Approximately 24 minutes. That's roughly the amount of time that the residents of Joplin, Mo.

Approximately 24 minutes. That's roughly the amount of time that the residents of Joplin, Mo., had to prepare for the oncoming tornado that ripped through the town. Tornado Alley residents are used to the sirens, I suppose, but I'm sure that someone in my own town would react totally differently. I mean, I wonder how much time the folks in Springfield, Mass., had this week when a much smaller tornado touched down in Massachusetts. Who expects a tornado in Massachusetts?

Yet, extreme weather is apparently something that Americans need to think about living with. It even made the cover of Newsweek, which has penned an article about our need to adapt to a "warmer, wilder world." I'm sure that article will prompt a whole flurry of teeth-gnashing about the myths of climate change. But, fact is, we humans are subject to the whims of the weather and we need to get better about knowing what it might or might not do. So it is fitting that Earth Networks has just announced new forecasting technology that it hopes with provide us with more advanced notice of major heat waves and cold snaps. (Although not necessarily the sorts of violent storms that have taken such a dreadful human and economic toll this year.)

The new technology, called TempRisk, is made possible through a collaboration between Earth Networks (the developer of the WeatherBug service) and EarthRisk Technologies, an analysis company born out of the Scripps Institution of Oceanography in San Diego. The application is focused on energy companies and utilities that could use the information to help better manage energy resources.

In the press release for the service, EarthRisk Founder and CEO Stephen Bennett noted:

"When it comes to predicting extreme weather, the past is certainly paramount. Our process for linking past weather patterns to future weather extremes had an 80 percent hit rate in the winter of 2010-2011 for part of the United States. Advanced indications of extreme weather events are critical for energy traders, energy analysts, utilities and others with a vested interest how weather impacts commodity markets and resource planning."

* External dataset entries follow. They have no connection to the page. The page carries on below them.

Lemma crossingNumber_rotate (a : vec3) (rest : list vec3) (p : vec3) :
  crossingNumber (rest ++ [a]) p = crossingNumber (a :: rest) p.
Proof.
  unfold crossingNumber. rewrite length_app. cbn [length].
  replace (length rest + 1) with (S (length rest)) by lia.
  assert (L : seq 0 (S (length rest)) = seq 0 (length rest) ++ [length rest])
    by (rewrite seq_S; reflexivity).
  assert (R : seq 0 (S (length rest)) = 0 :: map S (seq 0 (length rest)))
    by (cbn [seq]; rewrite seq_shift; reflexivity).
  rewrite L at 1. rewrite R.
  rewrite filter_app, length_app. cbn [filter].
  rewrite (edgeCrossed_rotate a rest p (length rest)) by lia.
  rewrite Nat.eqb_refl.
  rewrite (filter_ext_in (edgeCrossed (rest ++ [a]) p)
             (fun i => edgeCrossed (a :: rest) p (S i))).
  - rewrite filter_map_swap.
    destruct (edgeCrossed (a :: rest) p 0); cbn [length];
      rewrite length_map; lia.
  - intros i Hi. apply in_seq in Hi. rewrite edgeCrossed_rotate by lia.
    replace (i =? length rest) with false
      by (symmetry; apply Nat.eqb_neq; lia).
    reflexivity.
Qed.

(** X7: the answer of [pointInPoly] does not depend on the vertex the
    polygon starts with: listing the same cycle of vertices from another
    vertex on gives the same answer. *)
Theorem pointInPoly_rotation (front back : list vec3) (p : vec3) :
  pointInPoly (back ++ front) p = pointInPoly (front ++ back) p.
Proof.
  revert back. induction front as [|a front IH]; intros back.
  - rewrite app_nil_r. reflexivity.
  - replace (back ++ a :: front) with ((back ++ [a]) ++ front)
      by (rewrite <- app_assoc; reflexivity).
    rewrite IH, app_assoc, !pointInPoly_parity.
    rewrite crossingNumber_rotate. reflexivity.
Qed.

(** X8: a click hits a volume only if the volume's height range is in
    order ([hmin <= hmax]), the click's height is not NaN and the polygon has
    at least 2 vertices; a volume whose [hmin] is above its [hmax] can not be
    deleted by a click. *)
Theorem hit_needs_a_proper_volume (p : vec3) (vol : ConvexVolume) :
  hit p vol = true ->
  F32.le (hmin vol) (hmax vol) = true
  /\ F32.not_nan (vy p)
  /\ 2 <= length (verts vol).
Proof.
  unfold hit. rewrite !andb_true_iff. unfold F32.ge.
  intros [[Hin Hlo] Hhi]. split; [|split].
  - apply (F32Facts.le_trans _ (vy p)); assumption.
  - apply (F32Facts.le_not_nan_l _ _ Hhi).
  - apply pointInPoly_straddled in Hin.
    destruct Hin as ((u & Hu & Eu) & (v & Hv & Ev)).
    destruct (verts vol) as [|a [|b vs]]; [destruct Hu| |cbn; lia].
    destruct Hu as [<-|[]]. destruct Hv as [<-|[]]. congruence.
Qed.

Lemma hit_needs_a_proper_volume_witness :
  F32.le (hmin squareVolume) (hmax squareVolume) = true
  /\ F32.not_nan (vy (pointZ 5 2 5))
  /\ 2 <= length (verts squareVolume).
Proof.
  apply (hit_needs_a_proper_volume (pointZ 5 2 5) squareVolume).
  vm_compute. reflexivity.
Defined.

(** ** What every operation of the tool keeps *)

Lemma spaced_app (distSqr : vec3 -> vec3 -> F32.float)
    (pts : list vec3) (p : vec3) :
  spaced distSqr pts ->
  pts = [] \/ F32.lt (distSqr p (last pts vec3_zero)) closeTolerance = false ->
  spaced distSqr (pts ++ [p]).
Proof.
  induction pts as [|a pts IH]; intros Hs Hp; [exact I|].
  destruct pts as [|b pts].
  - destruct Hp as [Hp|Hp]; [discriminate Hp|]. cbn in *. auto.
  - destruct Hs as [Hab Hs]. split; [exact Hab|].
    apply IH; [exact Hs|]. right.
    destruct Hp as [Hp|Hp]; [discriminate Hp|exact Hp].
Qed.

Lemma rebuildTiles_cases (tiles : list dtTileRef)
    (log : list (list dtTileRef)) :
  rebuildTiles tiles log = log
  \/ (tiles <> [] /\ rebuildTiles tiles log = log ++ [tiles]).
Proof.
  destruct tiles; [left; reflexivity|right].
  split; [discriminate|reflexivity].
Qed.

Lemma find_updateFirstById (i : N) (e vol : ConvexVolume)
    (vols : list ConvexVolume) :
  find (fun v => N.eqb (id v) i) vols = Some vol ->
  find (fun v => N.eqb (id v) i) (updateFirstById i e vols)
  = Some (mkVolume i (name e) (verts e) (areaType e) (hmin e) (hmax e)).
Proof.
  induction vols as [|v vols IH]; cbn [find updateFirstById]; [discriminate|].
  destruct (N.eqb_spec (id v) i) as [E|E].
  - intros _. cbn [find id]. rewrite E, N.eqb_refl. reflexivity.
  - intros H. cbn [find].
    replace (id v =? i)%N with false by (symmetry; apply N.eqb_neq; exact E).
    apply IH. exact H.
Qed.

Lemma updateFirstById_ids (i : N) (e : ConvexVolume)
    (vols : list ConvexVolume) :
  map id (updateFirstById i e vols) = map id vols.
Proof.
  induction vols as [|v vols IH]; cbn [updateFirstById map]; [reflexivity|].
  destruct (id v =? i)%N; cbn [map id]; [reflexivity|].
  rewrite IH. reflexivity.
Qed.
Fixpoint refresh_slugs (w : world) (context : string) (sluglist : list string)
         (new_cache : cache_t) : M cache_t :=
  match sluglist with
  | [] => ret new_cache
  | slug :: rest =>
      c <- refresh_slug w context slug new_cache ;;
      refresh_slugs w context rest c
  end.

(** [["{}-org".format(r) for r in repolist]] *)
Definition sluglist_of (repolist : repo_map) : list string :=
  map (fun r => r +s+ "-org") (Cache.keys repolist).

Fixpoint refresh_contexts (w : world) (contexts : list string)
         (new_cache : cache_t) : M cache_t :=
  match contexts with
  | [] => ret new_cache
  | context :: rest =>
      match Cache.find context new_cache with
      | None => refresh_contexts w rest new_cache
      | Some repolist =>
          c <- refresh_slugs w context (sluglist_of repolist) new_cache ;;
          refresh_contexts w rest c
      end
  end.

(** Lines 300-354: everything [refresh] does to its local [new_cache]. *)
Definition build_new_cache (w : world) (fuel : nat) : M cache_t :=
  new_cache <- _make_cache w fuel ;;
  refresh_contexts w (Cache.keys new_cache) new_cache.

(** Lines 359-366: the swap and the timestamp. *)
Definition publish (w : world) (new_cache : cache_t) : M unit :=
  copy_start <- now w ;;
  modify (set_cache new_cache) ;;;
  copy_end <- now w ;;
  stamp <- now w ;;
  modify (set_cache_timestamp (Some stamp)).

Definition refresh (w : world) (fuel : nat) : M unit :=
  start_time <- now w ;;
  new_cache <- build_new_cache w fuel ;;
  publish w new_cache.

(** [BBDirReader.__init__], run on an object that already holds the
    parameters it reads, for a list of contexts. *)
Definition set_contexts (cs : list string) (r : reader) : reader :=
  mkReader (_bb_rest r) (_bb_proj r) cs (_auth_token r)
           (_cache r) (_cache_timestamp r) (trace r) (ticks r).

Definition init (w : world) (fuel : nat) (context_list : list string) : M unit :=
  tok <- _get_oauth_token w ;;
  modify (set_auth_token tok) ;;;
  modify (set_contexts context_list) ;;;
  modify (set_cache_timestamp None) ;;;
  c <- _make_cache w fuel ;;
  modify (set_cache c).

(* ================================================================= *)
(** ** [__init__] given its contexts as one string *)

(** [s.replace(old, new)] for one-character [old] and [new] *)
Fixpoint str_replace (old new : ascii) (s : string) : string :=
  match s with
  | EmptyString => EmptyString
  | String c r =>
      String (if Ascii.eqb c old then new else c) (str_replace old new r)
  end.

(** [s.split(sep)] for a one-character [sep]: the empty string splits
    into one empty piece. *)
Fixpoint str_split (sep : ascii) (s : string) : list string :=
  match s with
  | EmptyString => [EmptyString]
  | String c r =>
      if Ascii.eqb c sep then EmptyString :: str_split sep r
      else match str_split sep r with
           | piece :: pieces => String c piece :: pieces
           | [] => [String c EmptyString]
           end
  end.

(** [sep.join(parts)] *)
Fixpoint str_join (sep : string) (parts : list string) : string :=
  match parts with
  | [] => EmptyString
  | [p] => p
  | p :: rest => p +s+ sep +s+ str_join sep rest
  end.

Definition comma : ascii := Ascii.ascii_of_nat 44.
Definition colon : ascii := Ascii.ascii_of_nat 58.

(** Lines 73-77: a [str] is split at commas and colons, a list is taken
    as it is. *)
Definition contexts_of (context_list : string + list string) : list string :=
  match context_list with
  | inl text => str_split colon (str_replace comma colon text)
  | inr names => names
  end.

Definition BBDirReader_init (w : world) (fuel : nat)
           (context_list : string + list string) : M unit :=
  init w fuel (contexts_of context_list).

(* ================================================================= *)
(** ** [_file_list] *)

(** The listing of [<context>/repos/<slug>/files], handed on as it came.
    The debug line of a listing that is not empty joins the names with
    commas, which needs every one of them to be a [str]. *)
Definition _file_list (w : world) (fuel : nat) (context slug : string)
  : M (list pyval) :=
  filenames <- _bb_rest_get w fuel (context +s+ "/repos/" +s+ slug +s+ "/files") ;;
  match filenames with
  | [] => ret filenames
  | _ => lift (all_str filenames) ;;; ret filenames
  end.

(* ================================================================= *)
(** ** The periodic worker of [org_mgmt.py] *)

(** [bb_thread_worker]: [refresh_period] is what
    [int(SysParams()['REFRESH_PERIOD'])] evaluates to, before the [try];
    the result is the delay of the [Timer] the worker starts, if it starts
    one. *)
Definition bb_thread_worker (w : world) (fuel : nat) (refresh_period : result Z)
  : M (option Z) :=
  period <- lift refresh_period ;;
  try_except (refresh w fuel) (fun _ => true) (fun _ => ret tt) ;;;
  if Z.ltb 0 period then ret (Some period) else ret None.

(* ================================================================= *)
(** ** The presentation layer ([presenter.py]) on the reader's cache *)

(** What a handler can raise: the presenter's own exceptions, the
    [IndexError] of [components.pop(0)], and the builtin ones. *)
Inductive rest_exn : Type :=
| RequestError
| V1MalformedURL
| IndexError
| Builtin (e : exn).

Inductive rresult (A : Type) : Type :=
| ROk (a : A)
| RRaise (e : rest_exn).
Arguments ROk {A} a.
Arguments RRaise {A} e.

(** Handlers run on the reader they were given: they read its cache, and
    where a [defaultdict] hands out a fresh value they change it. *)
Definition H (A : Type) : Type := reader -> rresult A * reader.

Definition hret {A} (a : A) : H A := fun s => (ROk a, s).
Definition hraise {A} (e : rest_exn) : H A := fun s => (RRaise e, s).

Definition hbind {A B} (m : H A) (k : A -> H B) : H B :=
  fun s =>
    match m s with
    | (ROk a, s') => k a s'
    | (RRaise e, s') => (RRaise e, s')
    end.

Notation "x <~ m ;; k" := (hbind m (fun x => k))
  (at level 61, m at next level, right associativity).

Definition is_key_error (e : rest_exn) : bool :=
  match e with Builtin KeyError => true | _ => false end.

(** [try: m  except KeyError: h] *)
Definition except_key_error {A} (m : H A) (h : H A) : H A :=
  fun s =>
    match m s with
    | (RRaise e, s') => if is_key_error e then h s' else (RRaise e, s')
    | other => other
    end.

(** [__init__] leaves a [CacheObject] in [_cache] and no timestamp; the
    last lines of [refresh] put a plain [dict(new_cache)] there and set
    the timestamp.  So the timestamp tells which of the two [_cache] is
    (a query served between these two assignments is outside the model:
    [refresh] runs as one step here). *)
Definition cache_is_cache_object (s : reader) : bool :=
  match _cache_timestamp s with
  | None => true
  | Some _ => false
  end.

(** [self._bbreader.cache[context]]: a [CacheObject] stores and hands out
    an empty mapping for a context it does not have. *)
Definition cache_context (context : string) : H repo_map :=
  fun s =>
    match Cache.find context (_cache s) with
    | Some repos => (ROk repos, s)
    | None =>
        if cache_is_cache_object s
        then (ROk [], set_cache (Cache.set context [] (_cache s)) s)
        else (RRaise (Builtin KeyError), s)
    end.

(** [cache[context][org]] *)
Definition cache_org (context org : string) : H entry :=
  repos <~ cache_context context ;;
  match Cache.find org repos with
  | Some e => hret e
  | None => hraise (Builtin KeyError)
  end.

(** [cache[context][org][key]]: the container of an org stores and hands
    out an empty [dict] for a key it does not have. *)
Definition cache_sub (context org key : string) : H pyval :=
  e <~ cache_org context org ;;
  match Py.find (PStr key) e with
  | Some v => hret v
  | None =>
      fun s =>
        (ROk (PDict false []),
         set_cache (Cache.put_entry (_cache s) context org
                                    (Py.set (PStr key) (PDict false []) e)) s)
  end.

(** [cache[context][org][key][field]]: only a [defaultdict] under [key]
    stores and hands out an empty [dict] for a field it does not have. *)
Definition cache_field (context org key field : string) : H pyval :=
  sub <~ cache_sub context org key ;;
  match sub with
  | PDict vivify kv =>
      match Py.find (PStr field) kv with
      | Some v => hret v
      | None =>
          if vivify then
            fun s =>
              (ROk (PDict false []),
               match Cache.get_entry (_cache s) context org with
               | Ok e =>
                   set_cache
                     (Cache.put_entry (_cache s) context org
                        (Py.set (PStr key)
                                (PDict true (Py.set (PStr field) (PDict false []) kv))
                                e)) s
               | _ => s
               end)
          else hraise (Builtin KeyError)
      end
  | _ => hraise (Builtin TypeError)
  end.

For example, the companies said that TempRisk predicted the record cold-air mass affecting more than 80 million Americans in December 2010 about 20 days closer to its arrival.

You may be a skeptic, as I am, about the accuracy of forecasting services, but eventually the science will get better and Earth Networks is definitely a company to watch in this space. I wrote four months back about its monitoring networks, which it will use to measure the affects of climate change. The latest partner in that rather ambitious project is the National Institute of Standards and Technologies (NIST). NIST is interested in much of the data that Earth Networks is gathering; the two will collaborate on measurement and observations of carbon dioxide and methane trace gases on a "regional-to-local scale."

Here's the rationale, as explained by James Whetstone, special assistant to the director, Greenhouse Gases, NIST:

"NIST is developing new tools and capabilities to measure the amount of greenhouse gases in the atmosphere, to determine their movement through it both locally and regionally, to attribute emissions to sources, and to assess the portion that is man-made. By collaborating with Earth Networks in this research effort, NIST can take advantage of private sector capabilities and expertise to gain a better understanding and evaluate the certainty of the measurements, models and data derived from a geographically dense network of greenhouse gas observing stations."